--- What to produce ---
Write the data out again, matching every line exactly.

--- Records for this task ---
########
Lemma zero_value_typed_witness :
  typeOf (ConstStruct [ConstPointerNull (PointerType (VectorType DoubleType 2));
                       constInt (IntType 32) 0; constInt (IntType 32) 0])
  = StructType [PointerType (VectorType DoubleType 2); IntType 32; IntType 32].
Proof.
  exact (zero_value_typed cortexM runtimeModule 3
           (types.Slice (types.Basic types.Complex128)) _ _ eq_refl eq_refl).
Defined.

(** *** Constants *)
Lemma getLLVMType_Underlying c m t :
  (forall fs, types.Underlying t <> types.Struct fs) ->
  getLLVMType c m t = getLLVMType c m (types.Underlying t).
Proof.
  destruct t as [| | | | |p n u| | | | |]; try reflexivity.
  intros H. cbn [types.Underlying] in *. cbn [getLLVMType].
  destruct u; try reflexivity. exfalso. eapply H. reflexivity.
Qed.

Ltac const_done :=
  cbv [mbind M_bind mret M_ret getModule lift fail crash];
  cbn [BoolVal StringVal Uint64Val Int64Val Float64Val];
  try discriminate;
  intros [= <- <-]; repeat split; try reflexivity; try apply extends_refl.

(** X12: a constant that materialises has the LLVM type its Go type
    lowers to; materialising it emits no instruction and only adds
    globals to the module. *)
Theorem parseConst_typed (c : Compiler) (prefix : string) (e : ir.Const)
    (s s' : State) (v : Value) :
  parseConst c prefix e s = (Ok v, s') ->
  getLLVMType c (mod_ s) (types.Underlying (ir.ctype e)) = Ok (typeOf v) /\
  code s' = code s /\ nextId s' = nextId s /\ extends s s'.
Proof.
  unfold parseConst.
  destruct (types.Underlying (ir.ctype e)) as [| k | | |key elem| |elem|recv ps rs|elem| |] eqn:Eu.
  - const_done.
  - (* basic types *)
    cbv [mbind M_bind getModule lift]. cbn [mod_].
    destruct (getLLVMType c (mod_ s) (types.Basic k)) as [llvmType| |] eqn:Ek; try discriminate.
    destruct (types.IsBoolean k) eqn:Eb.
    { destruct (ir.cvalue e); const_done. }
    destruct (types.IsString k) eqn:Es.
    { destruct (ir.cvalue e) as [| |str| | |]; cbn [StringVal]; try discriminate.
      rewrite AddGlobal_run, SetInitializer_run. cbn [mod_ withGlobals globals].
      rewrite SetLinkageInternal_run. cbn [mod_ withGlobals globals namedTypes functions].
      rewrite !alter_new. cbv [mret M_ret]. intros [= <- <-].
      split; [|repeat split; try reflexivity; cbn; apply prefix_app_r; reflexivity].
      cbn [typeOf]. destruct k; try discriminate; cbn in Ek; congruence. }
    destruct (bool_decide (k = types.UnsafePointer)) eqn:Ep.
    { apply bool_decide_eq_true in Ep. subst k. cbn in Ek. injection Ek as <-.
      destruct (ir.cvalue e); const_done. }
    destruct (types.IsUnsigned k) eqn:Eun.
    { destruct (ir.cvalue e); const_done. }
    destruct (types.IsInteger k) eqn:Ei.
    { destruct (ir.cvalue e); const_done. }
    destruct (types.IsFloat k) eqn:Ef.
    { destruct (ir.cvalue e); const_done. }
    destruct (bool_decide (k = types.Complex128)) eqn:Ec.
    { apply bool_decide_eq_true in Ec. subst k. cbn in Ek. injection Ek as <-.
      destruct (ir.cvalue e); const_done. }
    const_done.
  - const_done.
  - (* interfaces *)
    destruct (IsNilConst (ir.cvalue e)); const_done.
  - (* maps *)
    destruct (IsNilConst (ir.cvalue e)); cbn [negb]; [|const_done].
    cbv [mbind M_bind getModule lift]. cbn [getLLVMType].
    destruct (getZeroValue _ _ _) as [z| |] eqn:Ez; try discriminate.
    intros [= <- <-]. repeat split; try reflexivity; try apply extends_refl.
    f_equal. symmetry. eapply getZeroValue_typed; [|exact Ez]. reflexivity.
  - const_done.
  - (* pointers *)
    destruct (IsNilConst (ir.cvalue e)); cbn [negb]; [|const_done].
    cbv [mbind M_bind getModule lift].
    destruct (getLLVMType c (mod_ s) (types.Pointer elem)) as [lt| |]; try discriminate.
    cbv [mret M_ret]. intros [= <- <-]. repeat split; try reflexivity; apply extends_refl.
  - (* signatures *)
    destruct (IsNilConst (ir.cvalue e)); cbn [negb]; [|const_done].
    cbv [mbind M_bind getModule lift].
    rewrite getLLVMType_Underlying by (rewrite Eu; discriminate). rewrite Eu.
    destruct (getLLVMType c (mod_ s) (types.Signature recv ps rs)) as [sig| |] eqn:Esig;
      try discriminate.
    destruct (getZeroValue _ _ _) as [z| |] eqn:Ez; try discriminate.
    intros [= <- <-]. repeat split; try reflexivity; try apply extends_refl.
    f_equal. symmetry. eapply zero_value_typed_aux; eassumption.
  - (* slices *)
    destruct (IsNilConst (ir.cvalue e)); cbn [negb]; [|const_done].
    cbv [mbind M_bind getModule lift]. cbn [getLLVMType].
    destruct (getLLVMType c (mod_ s) elem) as [lt| |]; try discriminate.
    cbv [mret M_ret]. cbn [mbind result_bind]. intros [= <- <-].
    repeat split; try reflexivity; apply extends_refl.
  - const_done.
  - const_done.
Qed.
########
--- Response to this exercise ---
Lemma zero_value_typed_witness :
  typeOf (ConstStruct [ConstPointerNull (PointerType (VectorType DoubleType 2));
                       constInt (IntType 32) 0; constInt (IntType 32) 0])
  = StructType [PointerType (VectorType DoubleType 2); IntType 32; IntType 32].
Proof.
  exact (zero_value_typed cortexM runtimeModule 3
           (types.Slice (types.Basic types.Complex128)) _ _ eq_refl eq_refl).
Defined.

(** *** Constants *)
Lemma getLLVMType_Underlying c m t :
  (forall fs, types.Underlying t <> types.Struct fs) ->
  getLLVMType c m t = getLLVMType c m (types.Underlying t).
Proof.
  destruct t as [| | | | |p n u| | | | |]; try reflexivity.
  intros H. cbn [types.Underlying] in *. cbn [getLLVMType].
  destruct u; try reflexivity. exfalso. eapply H. reflexivity.
Qed.

Ltac const_done :=
  cbv [mbind M_bind mret M_ret getModule lift fail crash];
  cbn [BoolVal StringVal Uint64Val Int64Val Float64Val];
  try discriminate;
  intros [= <- <-]; repeat split; try reflexivity; try apply extends_refl.

(** X12: a constant that materialises has the LLVM type its Go type
    lowers to; materialising it emits no instruction and only adds
    globals to the module. *)
Theorem parseConst_typed (c : Compiler) (prefix : string) (e : ir.Const)
    (s s' : State) (v : Value) :
  parseConst c prefix e s = (Ok v, s') ->
  getLLVMType c (mod_ s) (types.Underlying (ir.ctype e)) = Ok (typeOf v) /\
  code s' = code s /\ nextId s' = nextId s /\ extends s s'.
Proof.
  unfold parseConst.
  destruct (types.Underlying (ir.ctype e)) as [| k | | |key elem| |elem|recv ps rs|elem| |] eqn:Eu.
  - const_done.
  - (* basic types *)
    cbv [mbind M_bind getModule lift]. cbn [mod_].
    destruct (getLLVMType c (mod_ s) (types.Basic k)) as [llvmType| |] eqn:Ek; try discriminate.
    destruct (types.IsBoolean k) eqn:Eb.
    { destruct (ir.cvalue e); const_done. }
    destruct (types.IsString k) eqn:Es.
    { destruct (ir.cvalue e) as [| |str| | |]; cbn [StringVal]; try discriminate.
      rewrite AddGlobal_run, SetInitializer_run. cbn [mod_ withGlobals globals].
      rewrite SetLinkageInternal_run. cbn [mod_ withGlobals globals namedTypes functions].
      rewrite !alter_new. cbv [mret M_ret]. intros [= <- <-].
      split; [|repeat split; try reflexivity; cbn; apply prefix_app_r; reflexivity].
      cbn [typeOf]. destruct k; try discriminate; cbn in Ek; congruence. }
    destruct (bool_decide (k = types.UnsafePointer)) eqn:Ep.
    { apply bool_decide_eq_true in Ep. subst k. cbn in Ek. injection Ek as <-.
      destruct (ir.cvalue e); const_done. }
    destruct (types.IsUnsigned k) eqn:Eun.
    { destruct (ir.cvalue e); const_done. }
    destruct (types.IsInteger k) eqn:Ei.
    { destruct (ir.cvalue e); const_done. }
    destruct (types.IsFloat k) eqn:Ef.
    { destruct (ir.cvalue e); const_done. }
    destruct (bool_decide (k = types.Complex128)) eqn:Ec.
    { apply bool_decide_eq_true in Ec. subst k. cbn in Ek. injection Ek as <-.
      destruct (ir.cvalue e); const_done. }
    const_done.
  - const_done.
  - (* interfaces *)
    destruct (IsNilConst (ir.cvalue e)); const_done.
  - (* maps *)
    destruct (IsNilConst (ir.cvalue e)); cbn [negb]; [|const_done].
    cbv [mbind M_bind getModule lift]. cbn [getLLVMType].
    destruct (getZeroValue _ _ _) as [z| |] eqn:Ez; try discriminate.
    intros [= <- <-]. repeat split; try reflexivity; try apply extends_refl.
    f_equal. symmetry. eapply getZeroValue_typed; [|exact Ez]. reflexivity.
  - const_done.
  - (* pointers *)
    destruct (IsNilConst (ir.cvalue e)); cbn [negb]; [|const_done].
    cbv [mbind M_bind getModule lift].
    destruct (getLLVMType c (mod_ s) (types.Pointer elem)) as [lt| |]; try discriminate.
    cbv [mret M_ret]. intros [= <- <-]. repeat split; try reflexivity; apply extends_refl.
  - (* signatures *)
    destruct (IsNilConst (ir.cvalue e)); cbn [negb]; [|const_done].
    cbv [mbind M_bind getModule lift].
    rewrite getLLVMType_Underlying by (rewrite Eu; discriminate). rewrite Eu.
    destruct (getLLVMType c (mod_ s) (types.Signature recv ps rs)) as [sig| |] eqn:Esig;
      try discriminate.
    destruct (getZeroValue _ _ _) as [z| |] eqn:Ez; try discriminate.
    intros [= <- <-]. repeat split; try reflexivity; try apply extends_refl.
    f_equal. symmetry. eapply zero_value_typed_aux; eassumption.
  - (* slices *)
    destruct (IsNilConst (ir.cvalue e)); cbn [negb]; [|const_done].
    cbv [mbind M_bind getModule lift]. cbn [getLLVMType].
    destruct (getLLVMType c (mod_ s) elem) as [lt| |]; try discriminate.
    cbv [mret M_ret]. cbn [mbind result_bind]. intros [= <- <-].
    repeat split; try reflexivity; apply extends_refl.
  - const_done.
  - const_done.
Qed.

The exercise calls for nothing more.